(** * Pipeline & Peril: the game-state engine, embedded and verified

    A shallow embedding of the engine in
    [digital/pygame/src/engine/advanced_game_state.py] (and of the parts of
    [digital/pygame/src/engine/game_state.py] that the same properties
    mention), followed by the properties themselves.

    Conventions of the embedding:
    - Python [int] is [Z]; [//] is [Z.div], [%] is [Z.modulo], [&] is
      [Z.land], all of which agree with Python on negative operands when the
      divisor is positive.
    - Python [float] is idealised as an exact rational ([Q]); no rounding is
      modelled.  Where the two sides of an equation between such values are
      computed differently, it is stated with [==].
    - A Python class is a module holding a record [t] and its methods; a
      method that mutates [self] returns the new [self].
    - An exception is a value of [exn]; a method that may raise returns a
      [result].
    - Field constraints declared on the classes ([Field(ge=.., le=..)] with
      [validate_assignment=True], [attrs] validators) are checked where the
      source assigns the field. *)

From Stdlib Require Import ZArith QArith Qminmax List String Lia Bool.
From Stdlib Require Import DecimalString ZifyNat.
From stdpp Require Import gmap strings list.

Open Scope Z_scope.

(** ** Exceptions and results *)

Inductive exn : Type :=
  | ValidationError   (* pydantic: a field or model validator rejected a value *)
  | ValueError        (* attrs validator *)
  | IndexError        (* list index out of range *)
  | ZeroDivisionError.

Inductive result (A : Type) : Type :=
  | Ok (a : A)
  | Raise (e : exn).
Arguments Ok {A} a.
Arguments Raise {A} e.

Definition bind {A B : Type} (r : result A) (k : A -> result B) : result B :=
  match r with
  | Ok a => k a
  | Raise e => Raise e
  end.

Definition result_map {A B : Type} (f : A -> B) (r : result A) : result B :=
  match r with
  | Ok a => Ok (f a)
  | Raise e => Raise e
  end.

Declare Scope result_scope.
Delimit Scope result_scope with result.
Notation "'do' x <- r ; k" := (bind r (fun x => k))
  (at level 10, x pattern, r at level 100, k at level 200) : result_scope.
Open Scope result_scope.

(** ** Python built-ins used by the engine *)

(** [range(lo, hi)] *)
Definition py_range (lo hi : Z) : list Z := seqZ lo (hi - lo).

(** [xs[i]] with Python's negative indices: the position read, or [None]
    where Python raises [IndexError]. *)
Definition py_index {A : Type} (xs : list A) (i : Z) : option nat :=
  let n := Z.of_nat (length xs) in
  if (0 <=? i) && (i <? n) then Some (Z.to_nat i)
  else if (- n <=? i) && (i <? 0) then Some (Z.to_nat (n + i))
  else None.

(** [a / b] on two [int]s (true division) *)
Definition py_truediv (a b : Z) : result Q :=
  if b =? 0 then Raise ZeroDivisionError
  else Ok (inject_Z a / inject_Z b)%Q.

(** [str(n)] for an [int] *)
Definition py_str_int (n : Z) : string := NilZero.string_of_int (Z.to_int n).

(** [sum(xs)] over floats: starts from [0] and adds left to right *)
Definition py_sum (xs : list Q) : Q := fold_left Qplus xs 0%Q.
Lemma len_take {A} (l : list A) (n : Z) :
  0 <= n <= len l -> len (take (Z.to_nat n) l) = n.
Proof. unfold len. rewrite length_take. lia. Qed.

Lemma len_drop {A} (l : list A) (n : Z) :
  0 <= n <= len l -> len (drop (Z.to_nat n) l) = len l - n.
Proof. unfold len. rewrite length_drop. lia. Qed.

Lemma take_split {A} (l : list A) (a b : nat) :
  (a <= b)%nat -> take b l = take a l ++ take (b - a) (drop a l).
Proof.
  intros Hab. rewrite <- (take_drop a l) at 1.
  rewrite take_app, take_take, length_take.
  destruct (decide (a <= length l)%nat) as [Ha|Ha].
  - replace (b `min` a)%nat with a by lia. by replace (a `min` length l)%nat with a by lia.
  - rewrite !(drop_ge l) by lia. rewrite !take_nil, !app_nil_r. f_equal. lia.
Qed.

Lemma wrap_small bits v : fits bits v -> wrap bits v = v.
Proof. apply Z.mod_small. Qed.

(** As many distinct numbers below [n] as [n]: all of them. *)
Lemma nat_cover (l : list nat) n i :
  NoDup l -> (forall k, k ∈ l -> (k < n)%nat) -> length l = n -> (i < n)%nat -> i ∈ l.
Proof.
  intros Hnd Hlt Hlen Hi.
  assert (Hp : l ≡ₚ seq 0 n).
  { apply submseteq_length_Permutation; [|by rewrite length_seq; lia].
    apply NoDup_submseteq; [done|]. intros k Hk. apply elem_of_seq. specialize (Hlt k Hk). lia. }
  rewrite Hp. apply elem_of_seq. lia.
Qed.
========================
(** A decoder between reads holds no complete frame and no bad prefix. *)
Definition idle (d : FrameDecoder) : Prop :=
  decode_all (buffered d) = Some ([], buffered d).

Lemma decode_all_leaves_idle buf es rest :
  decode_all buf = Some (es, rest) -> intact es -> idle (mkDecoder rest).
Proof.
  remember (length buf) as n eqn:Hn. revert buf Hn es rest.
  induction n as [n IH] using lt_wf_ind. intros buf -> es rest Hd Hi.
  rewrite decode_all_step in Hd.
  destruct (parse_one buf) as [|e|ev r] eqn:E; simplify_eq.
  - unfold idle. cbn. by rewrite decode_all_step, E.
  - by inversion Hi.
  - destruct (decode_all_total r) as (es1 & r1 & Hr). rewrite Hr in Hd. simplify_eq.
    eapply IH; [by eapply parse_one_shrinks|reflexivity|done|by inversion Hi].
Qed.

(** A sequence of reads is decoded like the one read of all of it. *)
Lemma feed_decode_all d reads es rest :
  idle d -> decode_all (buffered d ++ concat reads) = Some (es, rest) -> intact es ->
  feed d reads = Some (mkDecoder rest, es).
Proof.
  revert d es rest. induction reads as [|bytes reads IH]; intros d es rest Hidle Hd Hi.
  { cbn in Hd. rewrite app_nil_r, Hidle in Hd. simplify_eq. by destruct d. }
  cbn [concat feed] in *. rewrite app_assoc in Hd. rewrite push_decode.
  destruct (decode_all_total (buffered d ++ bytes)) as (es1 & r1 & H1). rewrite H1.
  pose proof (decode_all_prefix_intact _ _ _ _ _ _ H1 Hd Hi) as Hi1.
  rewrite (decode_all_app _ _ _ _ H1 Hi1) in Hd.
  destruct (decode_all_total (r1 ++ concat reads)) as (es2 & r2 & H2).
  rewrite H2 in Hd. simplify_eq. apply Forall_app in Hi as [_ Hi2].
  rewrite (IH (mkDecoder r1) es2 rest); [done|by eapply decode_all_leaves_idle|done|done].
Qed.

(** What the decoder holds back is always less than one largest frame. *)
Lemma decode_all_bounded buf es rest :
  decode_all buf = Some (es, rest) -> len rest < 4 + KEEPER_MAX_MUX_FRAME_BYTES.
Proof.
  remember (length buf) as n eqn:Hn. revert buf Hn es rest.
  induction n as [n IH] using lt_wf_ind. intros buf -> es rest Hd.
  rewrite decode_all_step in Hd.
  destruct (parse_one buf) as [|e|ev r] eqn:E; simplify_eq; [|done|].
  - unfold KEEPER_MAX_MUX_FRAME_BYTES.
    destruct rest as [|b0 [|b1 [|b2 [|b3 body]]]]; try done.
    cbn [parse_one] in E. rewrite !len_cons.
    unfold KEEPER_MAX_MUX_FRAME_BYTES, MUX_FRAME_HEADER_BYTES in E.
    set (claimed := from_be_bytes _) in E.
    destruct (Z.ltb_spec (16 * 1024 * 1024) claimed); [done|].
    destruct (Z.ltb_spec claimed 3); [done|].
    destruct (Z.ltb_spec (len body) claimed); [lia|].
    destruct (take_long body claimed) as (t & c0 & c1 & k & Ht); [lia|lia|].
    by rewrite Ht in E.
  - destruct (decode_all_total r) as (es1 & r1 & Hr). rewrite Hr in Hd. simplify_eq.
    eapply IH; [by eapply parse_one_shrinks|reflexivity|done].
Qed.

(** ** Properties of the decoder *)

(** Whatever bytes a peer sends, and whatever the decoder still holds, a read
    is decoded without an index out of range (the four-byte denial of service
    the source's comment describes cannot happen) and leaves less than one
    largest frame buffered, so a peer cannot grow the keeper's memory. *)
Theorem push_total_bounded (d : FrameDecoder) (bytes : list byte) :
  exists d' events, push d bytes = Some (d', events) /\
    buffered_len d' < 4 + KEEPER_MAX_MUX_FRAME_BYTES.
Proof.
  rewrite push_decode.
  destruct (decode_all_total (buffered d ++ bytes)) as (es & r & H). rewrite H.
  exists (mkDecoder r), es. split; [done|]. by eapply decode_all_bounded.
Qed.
========================
## What you are asked to do
The lines above starting at the one that contains "Definition idle (d" and ending at the one that contains "destruct (parse_one buf) as [|e|ev r] eqn:E; simplify_eq." must be transcribed exactly, and no other lines may appear.

## Solution
Definition idle (d : FrameDecoder) : Prop :=
  decode_all (buffered d) = Some ([], buffered d).

Lemma decode_all_leaves_idle buf es rest :
  decode_all buf = Some (es, rest) -> intact es -> idle (mkDecoder rest).
Proof.
  remember (length buf) as n eqn:Hn. revert buf Hn es rest.
  induction n as [n IH] using lt_wf_ind. intros buf -> es rest Hd Hi.
  rewrite decode_all_step in Hd.
  destruct (parse_one buf) as [|e|ev r] eqn:E; simplify_eq.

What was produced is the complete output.